Isaacson is known for expansive biographies of great thinkers (and Elon Musk), but here he pens a succinct, stimulating commentary on the Founding Fathers’ ode to “life, liberty, and the pursuit of happiness.” His close reading of the Declaration of Independence’s second sentence, published to mark the 250th anniversary of the document’s adoption, doesn’t downplay its “moral contradiction.” Thomas Jefferson enslaved hundreds of people yet called slavery “a cruel war against human nature” in his first draft of the Declaration. All but 15 of the document’s 56 signers owned enslaved people. While the sentence in question asserted “all men are created equal” and possess “unalienable rights,” the Founders “consciously and intentionally” excluded women, Native Americans, and enslaved people. And yet the sentence is powerful, Isaacson writes, because it names a young nation’s “aspirations.” He mounts a solid defense of what ought to be shared goals, among them economic fairness, “moral compassion,” and a willingness to compromise. “Democracy depends on this,” he writes.
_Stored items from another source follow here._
(** X11. Decoding never fails and never reads across pairs. For every
    string, the decoding loop of [generateSingleAudioChunk] returns,
    within [length + 1] passes, an array of [floor(length / 2)] bytes,
    each in [0, 255]; the byte at index [k] is what [parseInt] reads in
    the units [2k] and [2k + 1] alone, [NaN] counting as [0]; and the
    last unit of a string of odd length is ignored: the write that it
    causes falls past the end of the array. *)
Theorem decodeHex_total (hexString : jsstring) :
  exists bytes,
    decodeHex hexString = Some bytes /\
    length bytes = (length hexString / 2)%nat /\
    Forall isByte bytes /\
    (forall k, (k < length hexString / 2)%nat ->
               nth_error bytes k = Some (byteAt hexString k)) /\
    (forall c, Nat.even (length hexString) = true ->
               decodeHex (hexString ++ [c]) = Some bytes).
Proof.
  exists (map (byteAt hexString) (seq 0 (length hexString / 2))).
  split; [apply decodeHex_eq|]. split; [now rewrite length_map, length_seq|].
  split; [|split].
  - apply Forall_map, Forall_forall. intros k _. apply ToUint8_byte.
  - intros k Hk. rewrite nth_error_map, nth_error_seq.
    destruct (Nat.ltb_spec k (length hexString / 2)); [reflexivity | lia].
  - intros c He. rewrite decodeHex_eq. f_equal.
    apply Nat.even_spec in He. destruct He as (n & Hn).
    rewrite length_app. cbn [length]. rewrite Hn.
    replace ((2 * n + 1) / 2)%nat with n
      by (apply Nat.div_unique with (r := 1%nat); lia).
    replace (2 * n / 2)%nat with n
      by (symmetry; rewrite Nat.mul_comm; apply Nat.div_mul; lia).
    apply map_ext_in. intros k Hk. apply in_seq in Hk.
    apply byteAt_app. lia.
Qed.

Lemma hexChar_cases (d : Z) :
  0 <= d < 16 ->
  d = 0 \/ d = 1 \/ d = 2 \/ d = 3 \/ d = 4 \/ d = 5 \/ d = 6 \/ d = 7 \/
  d = 8 \/ d = 9 \/ d = 10 \/ d = 11 \/ d = 12 \/ d = 13 \/ d = 14 \/ d = 15.
Proof. lia. Qed.

Ltac each_digit H :=
  apply hexChar_cases in H;
  repeat (destruct H as [H|H]; [subst|]); subst.

(** What holds of a digit that the provider writes. *)
Lemma hexChar_spec (upper : bool) (d : Z) :
  0 <= d < 16 ->
  hexValue (hexChar upper d) = Some d /\
  is_ws (hexChar upper d) = false /\
  (hexChar upper d =? 43)%N = false /\ (hexChar upper d =? 45)%N = false /\
  (hexChar upper d =? 120)%N = false /\ (hexChar upper d =? 88)%N = false.
Proof.
  intros H. each_digit H; destruct upper; cbv; auto 6.
Qed.

Lemma parseInt16_pair (upper : bool) (x y : Z) :
  0 <= x < 16 -> 0 <= y < 16 ->
  parseInt16 [hexChar upper x; hexChar upper y] = Some (16 * x + y).
Proof.
  intros Hx Hy.
  destruct (hexChar_spec upper Hx) as (Vx & Wx & Px & Mx & _).
  destruct (hexChar_spec upper Hy) as (Vy & _ & _ & _ & Ly & Uy).
  unfold parseInt16. cbn [trimStart]. rewrite Wx. cbv zeta.
  rewrite Px, Mx. cbn [orb]. rewrite Ly, Uy. cbn [orb]. rewrite andb_false_r.
  cbn [hexPrefix]. rewrite Vx, Vy. cbn [option_map]. f_equal. lia.
Qed.

Lemma encodeHex_length (upper : bool) (bytes : list Z) :
  length (encodeHex upper bytes) = (2 * length bytes)%nat.
Proof.
  unfold encodeHex. induction bytes as [|b bytes IH]; [reflexivity|].
  cbn [flat_map length app]. rewrite IH. lia.
Qed.

Lemma encodeHex_app (upper : bool) (a b : list Z) :
  encodeHex upper (a ++ b) = encodeHex upper a ++ encodeHex upper b.
Proof. apply flat_map_app. Qed.

Lemma byteAt_encodeHex (upper : bool) (pre post : list Z) (b : Z) :
  isByte b -> byteAt (encodeHex upper (pre ++ b :: post)) (length pre) = b.
Proof.
  intros Hb. unfold byteAt.
  rewrite encodeHex_app.
  change (encodeHex upper (b :: post))
    with ([hexChar upper (b / 16); hexChar upper (b mod 16)] ++ encodeHex upper post).
  rewrite substring_eq.
  - replace (Z.to_nat (Z.of_nat (2 * length pre) + 2 - Z.of_nat (2 * length pre)))
      with 2%nat by lia.
    rewrite Nat2Z.id, skipn_app, <- (encodeHex_length upper pre), skipn_all, Nat.sub_diag.
    cbn [skipn app firstn].
    unfold isByte in Hb.
    rewrite parseInt16_pair.
    + cbn [ToUint8]. rewrite <- Z.div_mod by lia. apply Z.mod_small. lia.
    + split; [apply Z.div_pos; lia | apply Z.div_lt_upper_bound; lia].
    + apply Z.mod_pos_bound. lia.
  - lia.
  - unfold len. rewrite length_app, encodeHex_length. cbn [length app]. lia.
Qed.

Lemma decode_encoded (upper : bool) (bytes : list Z) :
  Forall isByte bytes ->
  forall pre,
    map (byteAt (encodeHex upper (pre ++ bytes))) (seq (length pre) (length bytes))
    = bytes.
Proof.
  induction 1 as [|b bytes Hb Hbs IH]; intros pre; [reflexivity|].
  cbn [length seq map]. rewrite byteAt_encodeHex by exact Hb. f_equal.
  specialize (IH (pre ++ [b])). rewrite <- app_assoc, length_app in IH.
  cbn [app length] in IH. now rewrite Nat.add_1_r in IH.
Qed.

(** X12. Decoding undoes the encoding. A list of bytes written with two
    hexadecimal digits per byte, in upper or in lower case, is decoded
    to the same list of bytes. *)
Theorem decodeHex_encodeHex (upper : bool) (bytes : list Z) :
  Forall isByte bytes ->
  decodeHex (encodeHex upper bytes) = Some bytes.
Proof.
  intros H. rewrite decodeHex_eq, encodeHex_length.
  replace (2 * length bytes / 2)%nat with (length bytes)
    by (symmetry; rewrite Nat.mul_comm; apply Nat.div_mul; lia).
  f_equal. exact (decode_encoded upper H []).
Qed.

Lemma decodeHex_encodeHex_witness :
  Forall isByte [255; 0; 73; 68; 51] /\
  decodeHex (encodeHex true [255; 0; 73; 68; 51]) = Some [255; 0; 73; 68; 51].
Proof.
  assert (H : Forall isByte [255; 0; 73; 68; 51])
    by (repeat constructor; unfold isByte; lia).
  split; [exact H | exact (@decodeHex_encodeHex true _ H)].
Defined.

End HexExtras.

(* ================================================================== *)
(** * Serving the generated files *)

Section PathFacts.
Import TempAudio.
Local Open Scope string_scope.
Isaacson is excellent when explaining how Enlightenment intellectuals abroad influenced the founders. Benjamin Franklin, one of the Declaration’s “five-person drafting committee,” stayed in David Hume’s home for a month in the early 1770s, “discussing ideas of natural rights” with the Scottish philosopher. Also strong is Isaacson’s discussion of the “edits and tweaks” made to Jefferson’s draft. As recommended by Franklin and others, the changes were substantial, leaving Jefferson “distraught.” Franklin, who emerges as the book’s hero, helped establish municipal services, founded a library, and encouraged religious diversity—the kind of civic-mindedness that we could use more of today, Isaacson reminds us.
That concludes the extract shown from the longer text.